## Exercise requirements
Nothing but the lines from the one containing "pose proof (for_each_unit_Ok" through the end of the entries should be set down, each exactly as written.

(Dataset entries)
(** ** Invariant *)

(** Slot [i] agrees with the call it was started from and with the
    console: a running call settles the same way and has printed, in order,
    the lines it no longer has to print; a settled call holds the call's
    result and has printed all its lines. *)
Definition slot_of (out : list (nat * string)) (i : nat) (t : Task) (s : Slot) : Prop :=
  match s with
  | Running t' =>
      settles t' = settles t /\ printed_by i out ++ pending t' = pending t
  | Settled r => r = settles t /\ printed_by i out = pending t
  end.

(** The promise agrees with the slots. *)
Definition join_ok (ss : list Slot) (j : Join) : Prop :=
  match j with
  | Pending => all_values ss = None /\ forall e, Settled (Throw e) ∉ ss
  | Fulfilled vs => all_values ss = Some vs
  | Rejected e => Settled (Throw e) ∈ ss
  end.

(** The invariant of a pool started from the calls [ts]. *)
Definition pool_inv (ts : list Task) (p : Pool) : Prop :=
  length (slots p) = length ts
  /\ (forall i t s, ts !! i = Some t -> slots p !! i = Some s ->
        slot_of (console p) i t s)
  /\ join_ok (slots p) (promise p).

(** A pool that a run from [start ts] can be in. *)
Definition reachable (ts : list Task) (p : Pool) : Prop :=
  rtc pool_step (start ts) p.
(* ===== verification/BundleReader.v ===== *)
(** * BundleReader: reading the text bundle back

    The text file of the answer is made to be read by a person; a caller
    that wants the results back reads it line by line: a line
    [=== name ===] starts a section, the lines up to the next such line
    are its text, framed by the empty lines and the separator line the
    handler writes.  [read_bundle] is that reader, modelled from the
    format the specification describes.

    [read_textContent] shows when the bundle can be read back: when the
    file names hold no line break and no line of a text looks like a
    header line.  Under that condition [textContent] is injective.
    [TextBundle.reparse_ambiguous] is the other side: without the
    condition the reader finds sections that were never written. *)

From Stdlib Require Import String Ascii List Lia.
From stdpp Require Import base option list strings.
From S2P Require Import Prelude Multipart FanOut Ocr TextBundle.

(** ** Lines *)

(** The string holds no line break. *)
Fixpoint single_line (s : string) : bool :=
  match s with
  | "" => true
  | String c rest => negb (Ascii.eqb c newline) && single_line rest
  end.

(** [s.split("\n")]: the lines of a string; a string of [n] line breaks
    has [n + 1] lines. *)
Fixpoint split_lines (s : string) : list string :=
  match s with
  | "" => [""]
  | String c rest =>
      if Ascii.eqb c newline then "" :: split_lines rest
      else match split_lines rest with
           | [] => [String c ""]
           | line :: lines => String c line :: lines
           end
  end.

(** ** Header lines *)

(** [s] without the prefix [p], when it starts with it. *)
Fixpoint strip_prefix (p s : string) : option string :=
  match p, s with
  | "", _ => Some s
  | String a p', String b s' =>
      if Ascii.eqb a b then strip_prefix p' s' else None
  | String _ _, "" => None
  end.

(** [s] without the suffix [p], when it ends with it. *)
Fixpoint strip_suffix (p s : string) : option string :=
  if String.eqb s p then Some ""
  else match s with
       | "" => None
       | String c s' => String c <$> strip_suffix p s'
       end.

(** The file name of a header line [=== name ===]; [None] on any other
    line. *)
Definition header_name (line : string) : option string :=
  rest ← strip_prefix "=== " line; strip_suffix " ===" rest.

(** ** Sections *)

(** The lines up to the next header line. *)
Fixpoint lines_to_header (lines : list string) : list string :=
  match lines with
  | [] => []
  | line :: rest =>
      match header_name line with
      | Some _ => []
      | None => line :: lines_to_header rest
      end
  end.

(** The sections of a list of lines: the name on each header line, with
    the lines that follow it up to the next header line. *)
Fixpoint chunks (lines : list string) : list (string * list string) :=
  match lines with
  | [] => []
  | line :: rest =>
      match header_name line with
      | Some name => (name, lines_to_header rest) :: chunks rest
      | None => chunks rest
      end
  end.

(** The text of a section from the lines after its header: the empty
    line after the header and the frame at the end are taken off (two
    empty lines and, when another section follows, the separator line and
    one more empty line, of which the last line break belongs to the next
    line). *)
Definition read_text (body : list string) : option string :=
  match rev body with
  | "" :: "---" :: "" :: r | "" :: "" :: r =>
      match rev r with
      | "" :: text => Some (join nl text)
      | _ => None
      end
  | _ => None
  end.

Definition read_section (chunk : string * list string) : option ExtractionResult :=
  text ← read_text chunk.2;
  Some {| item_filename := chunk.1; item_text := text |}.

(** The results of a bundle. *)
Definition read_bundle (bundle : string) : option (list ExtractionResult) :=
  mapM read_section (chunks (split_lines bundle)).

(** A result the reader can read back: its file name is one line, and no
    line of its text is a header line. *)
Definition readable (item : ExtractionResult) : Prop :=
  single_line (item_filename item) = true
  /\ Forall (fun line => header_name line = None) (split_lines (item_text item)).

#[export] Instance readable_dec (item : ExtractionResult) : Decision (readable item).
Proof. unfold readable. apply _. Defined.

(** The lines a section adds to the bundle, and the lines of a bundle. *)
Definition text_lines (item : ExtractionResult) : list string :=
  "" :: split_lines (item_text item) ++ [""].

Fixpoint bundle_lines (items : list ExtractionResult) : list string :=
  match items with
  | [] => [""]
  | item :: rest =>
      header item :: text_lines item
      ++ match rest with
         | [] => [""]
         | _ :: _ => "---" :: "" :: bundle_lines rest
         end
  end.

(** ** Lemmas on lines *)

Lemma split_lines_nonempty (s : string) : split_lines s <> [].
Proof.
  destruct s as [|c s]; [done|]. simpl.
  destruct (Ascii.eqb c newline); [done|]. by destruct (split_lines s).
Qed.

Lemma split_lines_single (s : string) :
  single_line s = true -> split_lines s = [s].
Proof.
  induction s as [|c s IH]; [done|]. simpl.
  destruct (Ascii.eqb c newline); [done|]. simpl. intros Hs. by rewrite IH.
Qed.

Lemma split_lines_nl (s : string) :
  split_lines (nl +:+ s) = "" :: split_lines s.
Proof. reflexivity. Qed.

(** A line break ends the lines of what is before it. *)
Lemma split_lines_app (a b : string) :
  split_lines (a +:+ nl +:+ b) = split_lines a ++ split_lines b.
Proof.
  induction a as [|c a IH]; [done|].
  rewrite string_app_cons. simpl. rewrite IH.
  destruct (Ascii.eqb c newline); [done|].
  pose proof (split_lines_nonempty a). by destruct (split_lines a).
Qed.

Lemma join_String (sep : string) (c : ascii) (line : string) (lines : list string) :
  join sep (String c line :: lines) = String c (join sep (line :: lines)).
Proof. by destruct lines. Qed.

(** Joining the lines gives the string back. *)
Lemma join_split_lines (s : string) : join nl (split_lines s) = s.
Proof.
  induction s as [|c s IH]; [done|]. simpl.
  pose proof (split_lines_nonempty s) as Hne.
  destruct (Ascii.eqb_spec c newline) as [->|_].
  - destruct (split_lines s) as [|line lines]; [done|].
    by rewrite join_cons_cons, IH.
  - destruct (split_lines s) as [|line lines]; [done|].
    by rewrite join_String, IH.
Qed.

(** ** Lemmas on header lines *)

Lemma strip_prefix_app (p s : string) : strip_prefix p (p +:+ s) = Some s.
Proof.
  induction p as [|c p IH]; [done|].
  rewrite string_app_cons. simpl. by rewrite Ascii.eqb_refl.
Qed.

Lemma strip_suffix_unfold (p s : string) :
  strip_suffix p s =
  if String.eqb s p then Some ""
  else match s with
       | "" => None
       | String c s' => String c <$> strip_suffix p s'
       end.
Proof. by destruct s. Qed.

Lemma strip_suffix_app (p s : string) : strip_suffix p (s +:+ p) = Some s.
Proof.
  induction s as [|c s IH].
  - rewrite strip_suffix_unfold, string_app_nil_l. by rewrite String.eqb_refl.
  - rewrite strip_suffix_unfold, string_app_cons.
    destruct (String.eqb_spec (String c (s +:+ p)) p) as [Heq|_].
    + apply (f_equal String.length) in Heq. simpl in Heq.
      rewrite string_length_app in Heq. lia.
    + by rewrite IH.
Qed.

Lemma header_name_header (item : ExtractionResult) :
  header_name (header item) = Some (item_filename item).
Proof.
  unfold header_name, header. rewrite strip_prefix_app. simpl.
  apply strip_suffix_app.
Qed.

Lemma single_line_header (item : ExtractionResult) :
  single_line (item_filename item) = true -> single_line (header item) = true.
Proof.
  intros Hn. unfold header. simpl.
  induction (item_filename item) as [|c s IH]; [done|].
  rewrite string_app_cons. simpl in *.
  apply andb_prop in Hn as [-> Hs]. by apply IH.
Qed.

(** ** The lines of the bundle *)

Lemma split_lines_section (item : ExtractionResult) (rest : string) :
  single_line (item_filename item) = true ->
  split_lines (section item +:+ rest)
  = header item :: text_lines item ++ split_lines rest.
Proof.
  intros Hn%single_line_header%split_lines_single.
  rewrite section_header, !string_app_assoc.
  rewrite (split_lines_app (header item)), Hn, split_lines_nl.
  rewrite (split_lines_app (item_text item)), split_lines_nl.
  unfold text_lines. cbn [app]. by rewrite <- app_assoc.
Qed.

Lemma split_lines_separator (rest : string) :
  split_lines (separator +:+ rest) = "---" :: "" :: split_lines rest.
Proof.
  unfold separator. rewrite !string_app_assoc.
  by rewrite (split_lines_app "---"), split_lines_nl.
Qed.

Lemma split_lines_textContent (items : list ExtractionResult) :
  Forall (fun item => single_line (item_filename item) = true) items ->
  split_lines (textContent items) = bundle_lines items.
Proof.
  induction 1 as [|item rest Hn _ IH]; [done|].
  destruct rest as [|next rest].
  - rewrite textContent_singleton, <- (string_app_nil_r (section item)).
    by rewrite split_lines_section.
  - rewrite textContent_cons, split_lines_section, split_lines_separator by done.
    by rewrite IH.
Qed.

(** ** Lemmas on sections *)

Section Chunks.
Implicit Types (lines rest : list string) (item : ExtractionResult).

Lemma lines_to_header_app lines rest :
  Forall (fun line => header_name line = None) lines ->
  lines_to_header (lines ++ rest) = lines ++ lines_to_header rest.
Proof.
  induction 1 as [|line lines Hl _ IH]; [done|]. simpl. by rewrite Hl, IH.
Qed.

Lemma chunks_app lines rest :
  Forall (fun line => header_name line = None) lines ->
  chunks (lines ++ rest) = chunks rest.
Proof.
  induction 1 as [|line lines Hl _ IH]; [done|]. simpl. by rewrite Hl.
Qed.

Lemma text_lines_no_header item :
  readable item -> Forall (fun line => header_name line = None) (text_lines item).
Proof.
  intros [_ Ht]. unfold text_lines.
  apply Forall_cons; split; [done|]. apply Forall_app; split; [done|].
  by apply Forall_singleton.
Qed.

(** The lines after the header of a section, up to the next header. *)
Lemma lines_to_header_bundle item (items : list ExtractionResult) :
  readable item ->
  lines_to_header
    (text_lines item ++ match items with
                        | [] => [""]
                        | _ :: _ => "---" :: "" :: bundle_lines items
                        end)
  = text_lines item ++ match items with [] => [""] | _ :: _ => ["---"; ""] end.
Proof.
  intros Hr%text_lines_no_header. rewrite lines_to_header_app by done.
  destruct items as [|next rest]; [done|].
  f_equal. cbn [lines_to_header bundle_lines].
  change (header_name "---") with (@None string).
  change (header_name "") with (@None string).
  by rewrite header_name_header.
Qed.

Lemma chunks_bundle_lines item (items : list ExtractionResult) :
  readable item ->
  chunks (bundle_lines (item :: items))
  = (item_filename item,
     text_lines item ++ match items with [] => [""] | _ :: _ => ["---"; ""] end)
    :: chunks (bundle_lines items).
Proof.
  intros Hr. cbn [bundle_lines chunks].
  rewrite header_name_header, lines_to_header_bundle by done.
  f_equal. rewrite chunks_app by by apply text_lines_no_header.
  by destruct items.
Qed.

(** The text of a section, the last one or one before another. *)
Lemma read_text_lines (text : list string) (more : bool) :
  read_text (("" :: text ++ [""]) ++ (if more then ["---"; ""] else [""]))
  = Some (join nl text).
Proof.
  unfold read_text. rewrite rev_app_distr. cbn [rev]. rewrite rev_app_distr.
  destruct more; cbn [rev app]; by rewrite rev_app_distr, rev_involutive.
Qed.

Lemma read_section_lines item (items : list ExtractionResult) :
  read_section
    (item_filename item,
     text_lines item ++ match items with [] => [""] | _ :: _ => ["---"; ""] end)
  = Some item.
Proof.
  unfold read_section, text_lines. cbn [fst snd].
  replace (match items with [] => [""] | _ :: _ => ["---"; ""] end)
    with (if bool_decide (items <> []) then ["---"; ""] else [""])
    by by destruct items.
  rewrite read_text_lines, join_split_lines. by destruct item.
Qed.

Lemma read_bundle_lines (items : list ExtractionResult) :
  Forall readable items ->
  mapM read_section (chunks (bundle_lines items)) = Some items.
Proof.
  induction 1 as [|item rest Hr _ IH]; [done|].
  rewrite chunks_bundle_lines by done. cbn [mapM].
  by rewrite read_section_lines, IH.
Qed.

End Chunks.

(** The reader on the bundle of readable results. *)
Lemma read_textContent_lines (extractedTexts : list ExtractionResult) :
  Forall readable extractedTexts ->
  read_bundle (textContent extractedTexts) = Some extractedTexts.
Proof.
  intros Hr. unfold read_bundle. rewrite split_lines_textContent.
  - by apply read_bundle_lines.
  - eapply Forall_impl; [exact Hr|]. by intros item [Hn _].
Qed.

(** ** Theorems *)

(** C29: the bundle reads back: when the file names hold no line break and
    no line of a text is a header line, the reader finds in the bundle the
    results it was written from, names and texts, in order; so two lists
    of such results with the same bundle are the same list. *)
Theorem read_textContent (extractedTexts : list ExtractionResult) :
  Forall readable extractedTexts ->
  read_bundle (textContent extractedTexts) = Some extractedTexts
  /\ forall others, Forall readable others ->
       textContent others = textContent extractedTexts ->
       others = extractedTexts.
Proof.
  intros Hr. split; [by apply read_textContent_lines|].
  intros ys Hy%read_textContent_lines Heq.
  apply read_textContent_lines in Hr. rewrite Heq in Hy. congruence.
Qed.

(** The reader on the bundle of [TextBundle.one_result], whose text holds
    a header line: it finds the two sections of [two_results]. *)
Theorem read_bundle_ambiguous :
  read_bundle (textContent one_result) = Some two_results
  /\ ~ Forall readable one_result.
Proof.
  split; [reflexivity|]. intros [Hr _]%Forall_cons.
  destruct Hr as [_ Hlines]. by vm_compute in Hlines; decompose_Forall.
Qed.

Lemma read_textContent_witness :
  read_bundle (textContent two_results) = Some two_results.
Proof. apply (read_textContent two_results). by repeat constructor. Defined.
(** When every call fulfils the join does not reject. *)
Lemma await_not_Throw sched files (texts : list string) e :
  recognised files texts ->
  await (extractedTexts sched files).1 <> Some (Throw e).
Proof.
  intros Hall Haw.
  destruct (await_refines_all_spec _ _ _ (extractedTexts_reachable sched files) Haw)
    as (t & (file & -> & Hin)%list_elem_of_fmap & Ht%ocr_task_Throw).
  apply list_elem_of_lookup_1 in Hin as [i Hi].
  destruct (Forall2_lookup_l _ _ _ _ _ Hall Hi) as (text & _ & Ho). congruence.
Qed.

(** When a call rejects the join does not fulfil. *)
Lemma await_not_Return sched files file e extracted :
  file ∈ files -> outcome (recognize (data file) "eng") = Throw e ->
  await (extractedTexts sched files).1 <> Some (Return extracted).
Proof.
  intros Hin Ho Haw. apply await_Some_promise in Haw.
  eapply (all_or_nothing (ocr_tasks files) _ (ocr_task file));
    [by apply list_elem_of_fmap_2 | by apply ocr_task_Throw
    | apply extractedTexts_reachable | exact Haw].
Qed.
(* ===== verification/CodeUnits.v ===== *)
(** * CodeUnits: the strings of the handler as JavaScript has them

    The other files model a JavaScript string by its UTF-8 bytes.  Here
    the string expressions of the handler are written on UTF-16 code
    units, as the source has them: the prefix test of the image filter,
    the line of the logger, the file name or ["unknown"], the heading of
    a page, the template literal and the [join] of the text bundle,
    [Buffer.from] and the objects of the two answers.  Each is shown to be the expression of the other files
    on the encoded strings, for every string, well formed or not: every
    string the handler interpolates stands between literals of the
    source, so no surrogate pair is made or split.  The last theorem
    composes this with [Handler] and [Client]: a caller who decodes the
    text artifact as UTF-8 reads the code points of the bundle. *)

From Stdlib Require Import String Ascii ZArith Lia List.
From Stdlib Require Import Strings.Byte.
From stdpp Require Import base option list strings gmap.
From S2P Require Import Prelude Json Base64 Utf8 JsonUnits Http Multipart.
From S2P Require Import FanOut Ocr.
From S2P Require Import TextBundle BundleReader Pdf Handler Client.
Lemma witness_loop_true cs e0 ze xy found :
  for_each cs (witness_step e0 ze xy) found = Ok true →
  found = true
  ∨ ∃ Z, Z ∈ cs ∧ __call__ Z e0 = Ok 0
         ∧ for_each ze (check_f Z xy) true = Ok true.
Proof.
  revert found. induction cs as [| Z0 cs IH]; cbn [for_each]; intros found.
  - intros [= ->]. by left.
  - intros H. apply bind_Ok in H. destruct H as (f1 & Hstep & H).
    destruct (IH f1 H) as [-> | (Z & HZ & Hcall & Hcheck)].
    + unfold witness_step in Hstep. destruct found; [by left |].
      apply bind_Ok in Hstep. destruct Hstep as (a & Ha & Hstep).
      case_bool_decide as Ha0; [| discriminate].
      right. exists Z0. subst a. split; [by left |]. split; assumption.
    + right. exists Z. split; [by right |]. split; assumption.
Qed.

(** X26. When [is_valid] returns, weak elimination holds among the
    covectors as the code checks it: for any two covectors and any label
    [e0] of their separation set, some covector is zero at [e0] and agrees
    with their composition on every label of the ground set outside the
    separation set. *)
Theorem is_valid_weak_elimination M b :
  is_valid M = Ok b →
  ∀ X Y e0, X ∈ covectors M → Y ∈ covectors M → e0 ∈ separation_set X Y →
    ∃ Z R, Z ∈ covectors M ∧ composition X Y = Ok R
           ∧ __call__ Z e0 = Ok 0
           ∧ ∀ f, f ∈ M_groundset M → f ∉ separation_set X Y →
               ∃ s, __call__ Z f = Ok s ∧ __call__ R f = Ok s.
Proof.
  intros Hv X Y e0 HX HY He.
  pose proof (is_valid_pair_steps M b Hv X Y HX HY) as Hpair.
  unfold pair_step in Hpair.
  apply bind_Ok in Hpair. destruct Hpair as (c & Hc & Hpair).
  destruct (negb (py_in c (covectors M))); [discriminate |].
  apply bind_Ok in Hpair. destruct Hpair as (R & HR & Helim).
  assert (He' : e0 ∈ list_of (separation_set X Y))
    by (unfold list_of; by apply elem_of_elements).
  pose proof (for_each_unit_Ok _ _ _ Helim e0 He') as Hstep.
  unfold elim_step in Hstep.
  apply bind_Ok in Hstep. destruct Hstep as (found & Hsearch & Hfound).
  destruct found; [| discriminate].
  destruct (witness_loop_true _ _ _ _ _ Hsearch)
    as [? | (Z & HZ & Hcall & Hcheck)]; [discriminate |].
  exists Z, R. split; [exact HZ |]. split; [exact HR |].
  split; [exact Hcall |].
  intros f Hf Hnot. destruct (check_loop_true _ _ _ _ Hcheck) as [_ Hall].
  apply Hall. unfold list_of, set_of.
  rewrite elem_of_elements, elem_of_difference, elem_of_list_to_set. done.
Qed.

## Solution below
  pose proof (for_each_unit_Ok _ _ _ Helim e0 He') as Hstep.
  unfold elim_step in Hstep.
  apply bind_Ok in Hstep. destruct Hstep as (found & Hsearch & Hfound).
  destruct found; [| discriminate].
  destruct (witness_loop_true _ _ _ _ _ Hsearch)
    as [? | (Z & HZ & Hcall & Hcheck)]; [discriminate |].
  exists Z, R. split; [exact HZ |]. split; [exact HR |].
  split; [exact Hcall |].
  intros f Hf Hnot. destruct (check_loop_true _ _ _ _ Hcheck) as [_ Hall].
  apply Hall. unfold list_of, set_of.
  rewrite elem_of_elements, elem_of_difference, elem_of_list_to_set. done.
Qed.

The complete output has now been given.